Stored items:
_ _ _
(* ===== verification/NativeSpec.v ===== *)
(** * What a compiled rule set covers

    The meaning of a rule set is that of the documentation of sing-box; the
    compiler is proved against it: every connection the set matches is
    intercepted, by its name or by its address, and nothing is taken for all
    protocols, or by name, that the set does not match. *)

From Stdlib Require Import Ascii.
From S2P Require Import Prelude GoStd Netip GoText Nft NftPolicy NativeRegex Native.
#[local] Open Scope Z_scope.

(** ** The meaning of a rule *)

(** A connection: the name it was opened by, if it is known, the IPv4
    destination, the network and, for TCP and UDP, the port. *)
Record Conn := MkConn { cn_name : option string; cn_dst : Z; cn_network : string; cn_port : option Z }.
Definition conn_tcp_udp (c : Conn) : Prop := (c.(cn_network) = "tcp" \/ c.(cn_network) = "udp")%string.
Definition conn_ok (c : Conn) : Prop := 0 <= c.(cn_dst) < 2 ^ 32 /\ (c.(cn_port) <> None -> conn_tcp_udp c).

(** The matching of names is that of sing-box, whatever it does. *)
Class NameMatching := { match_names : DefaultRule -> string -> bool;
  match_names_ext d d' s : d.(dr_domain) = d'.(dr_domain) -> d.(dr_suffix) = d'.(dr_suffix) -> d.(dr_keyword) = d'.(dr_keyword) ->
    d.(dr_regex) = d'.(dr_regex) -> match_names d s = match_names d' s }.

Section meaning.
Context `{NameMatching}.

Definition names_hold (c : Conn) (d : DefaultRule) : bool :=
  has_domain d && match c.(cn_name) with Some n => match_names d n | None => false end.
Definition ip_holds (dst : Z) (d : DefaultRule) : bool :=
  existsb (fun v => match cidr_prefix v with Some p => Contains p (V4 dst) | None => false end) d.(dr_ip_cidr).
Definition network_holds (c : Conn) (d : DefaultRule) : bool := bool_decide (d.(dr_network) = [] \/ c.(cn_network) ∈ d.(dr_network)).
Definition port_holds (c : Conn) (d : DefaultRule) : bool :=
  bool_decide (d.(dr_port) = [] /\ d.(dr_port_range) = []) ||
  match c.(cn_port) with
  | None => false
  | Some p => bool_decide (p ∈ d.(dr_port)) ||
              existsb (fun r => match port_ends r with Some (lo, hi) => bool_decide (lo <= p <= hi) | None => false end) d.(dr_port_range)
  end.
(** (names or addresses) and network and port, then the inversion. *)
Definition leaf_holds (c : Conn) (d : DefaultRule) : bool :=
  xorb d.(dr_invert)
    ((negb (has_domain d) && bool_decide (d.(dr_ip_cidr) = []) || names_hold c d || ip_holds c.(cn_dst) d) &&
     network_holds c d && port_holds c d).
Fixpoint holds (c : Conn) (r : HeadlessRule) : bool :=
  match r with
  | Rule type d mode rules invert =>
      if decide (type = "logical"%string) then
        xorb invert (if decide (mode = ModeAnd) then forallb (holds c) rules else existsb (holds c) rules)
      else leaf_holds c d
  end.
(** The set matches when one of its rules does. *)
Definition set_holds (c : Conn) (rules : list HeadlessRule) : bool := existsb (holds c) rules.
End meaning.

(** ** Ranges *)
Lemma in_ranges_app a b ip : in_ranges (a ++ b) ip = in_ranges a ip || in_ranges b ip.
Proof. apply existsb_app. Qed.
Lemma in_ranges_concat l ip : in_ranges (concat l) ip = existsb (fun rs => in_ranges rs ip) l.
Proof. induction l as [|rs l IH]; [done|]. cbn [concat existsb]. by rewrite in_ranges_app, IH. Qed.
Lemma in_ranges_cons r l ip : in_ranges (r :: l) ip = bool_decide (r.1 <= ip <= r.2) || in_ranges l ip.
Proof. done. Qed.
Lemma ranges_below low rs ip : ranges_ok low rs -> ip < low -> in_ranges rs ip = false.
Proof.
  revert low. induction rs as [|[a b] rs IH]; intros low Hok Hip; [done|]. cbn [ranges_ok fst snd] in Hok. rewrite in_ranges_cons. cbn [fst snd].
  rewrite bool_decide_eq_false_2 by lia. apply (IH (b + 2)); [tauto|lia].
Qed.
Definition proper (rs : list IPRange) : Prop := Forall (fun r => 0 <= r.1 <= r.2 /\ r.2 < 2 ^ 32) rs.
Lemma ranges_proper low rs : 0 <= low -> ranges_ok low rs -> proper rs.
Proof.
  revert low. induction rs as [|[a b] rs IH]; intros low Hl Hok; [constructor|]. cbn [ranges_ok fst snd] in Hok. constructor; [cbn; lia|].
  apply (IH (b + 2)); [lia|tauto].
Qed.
_ _ _
**Required work:**
Return every line above exactly.

**Solved exercise:**
(* ===== verification/NativeSpec.v ===== *)
(** * What a compiled rule set covers

    The meaning of a rule set is that of the documentation of sing-box; the
    compiler is proved against it: every connection the set matches is
    intercepted, by its name or by its address, and nothing is taken for all
    protocols, or by name, that the set does not match. *)

From Stdlib Require Import Ascii.
From S2P Require Import Prelude GoStd Netip GoText Nft NftPolicy NativeRegex Native.
#[local] Open Scope Z_scope.

(** ** The meaning of a rule *)

(** A connection: the name it was opened by, if it is known, the IPv4
    destination, the network and, for TCP and UDP, the port. *)
Record Conn := MkConn { cn_name : option string; cn_dst : Z; cn_network : string; cn_port : option Z }.
Definition conn_tcp_udp (c : Conn) : Prop := (c.(cn_network) = "tcp" \/ c.(cn_network) = "udp")%string.
Definition conn_ok (c : Conn) : Prop := 0 <= c.(cn_dst) < 2 ^ 32 /\ (c.(cn_port) <> None -> conn_tcp_udp c).

(** The matching of names is that of sing-box, whatever it does. *)
Class NameMatching := { match_names : DefaultRule -> string -> bool;
  match_names_ext d d' s : d.(dr_domain) = d'.(dr_domain) -> d.(dr_suffix) = d'.(dr_suffix) -> d.(dr_keyword) = d'.(dr_keyword) ->
    d.(dr_regex) = d'.(dr_regex) -> match_names d s = match_names d' s }.

Section meaning.
Context `{NameMatching}.

Definition names_hold (c : Conn) (d : DefaultRule) : bool :=
  has_domain d && match c.(cn_name) with Some n => match_names d n | None => false end.
Definition ip_holds (dst : Z) (d : DefaultRule) : bool :=
  existsb (fun v => match cidr_prefix v with Some p => Contains p (V4 dst) | None => false end) d.(dr_ip_cidr).
Definition network_holds (c : Conn) (d : DefaultRule) : bool := bool_decide (d.(dr_network) = [] \/ c.(cn_network) ∈ d.(dr_network)).
Definition port_holds (c : Conn) (d : DefaultRule) : bool :=
  bool_decide (d.(dr_port) = [] /\ d.(dr_port_range) = []) ||
  match c.(cn_port) with
  | None => false
  | Some p => bool_decide (p ∈ d.(dr_port)) ||
              existsb (fun r => match port_ends r with Some (lo, hi) => bool_decide (lo <= p <= hi) | None => false end) d.(dr_port_range)
  end.
(** (names or addresses) and network and port, then the inversion. *)
Definition leaf_holds (c : Conn) (d : DefaultRule) : bool :=
  xorb d.(dr_invert)
    ((negb (has_domain d) && bool_decide (d.(dr_ip_cidr) = []) || names_hold c d || ip_holds c.(cn_dst) d) &&
     network_holds c d && port_holds c d).
Fixpoint holds (c : Conn) (r : HeadlessRule) : bool :=
  match r with
  | Rule type d mode rules invert =>
      if decide (type = "logical"%string) then
        xorb invert (if decide (mode = ModeAnd) then forallb (holds c) rules else existsb (holds c) rules)
      else leaf_holds c d
  end.
(** The set matches when one of its rules does. *)
Definition set_holds (c : Conn) (rules : list HeadlessRule) : bool := existsb (holds c) rules.
End meaning.

(** ** Ranges *)
Lemma in_ranges_app a b ip : in_ranges (a ++ b) ip = in_ranges a ip || in_ranges b ip.
Proof. apply existsb_app. Qed.
Lemma in_ranges_concat l ip : in_ranges (concat l) ip = existsb (fun rs => in_ranges rs ip) l.
Proof. induction l as [|rs l IH]; [done|]. cbn [concat existsb]. by rewrite in_ranges_app, IH. Qed.
Lemma in_ranges_cons r l ip : in_ranges (r :: l) ip = bool_decide (r.1 <= ip <= r.2) || in_ranges l ip.
Proof. done. Qed.
Lemma ranges_below low rs ip : ranges_ok low rs -> ip < low -> in_ranges rs ip = false.
Proof.
  revert low. induction rs as [|[a b] rs IH]; intros low Hok Hip; [done|]. cbn [ranges_ok fst snd] in Hok. rewrite in_ranges_cons. cbn [fst snd].
  rewrite bool_decide_eq_false_2 by lia. apply (IH (b + 2)); [tauto|lia].
Qed.
Definition proper (rs : list IPRange) : Prop := Forall (fun r => 0 <= r.1 <= r.2 /\ r.2 < 2 ^ 32) rs.
Lemma ranges_proper low rs : 0 <= low -> ranges_ok low rs -> proper rs.
Proof.
  revert low. induction rs as [|[a b] rs IH]; intros low Hl Hok; [constructor|]. cbn [ranges_ok fst snd] in Hok. constructor; [cbn; lia|].
  apply (IH (b + 2)); [lia|tauto].
Qed.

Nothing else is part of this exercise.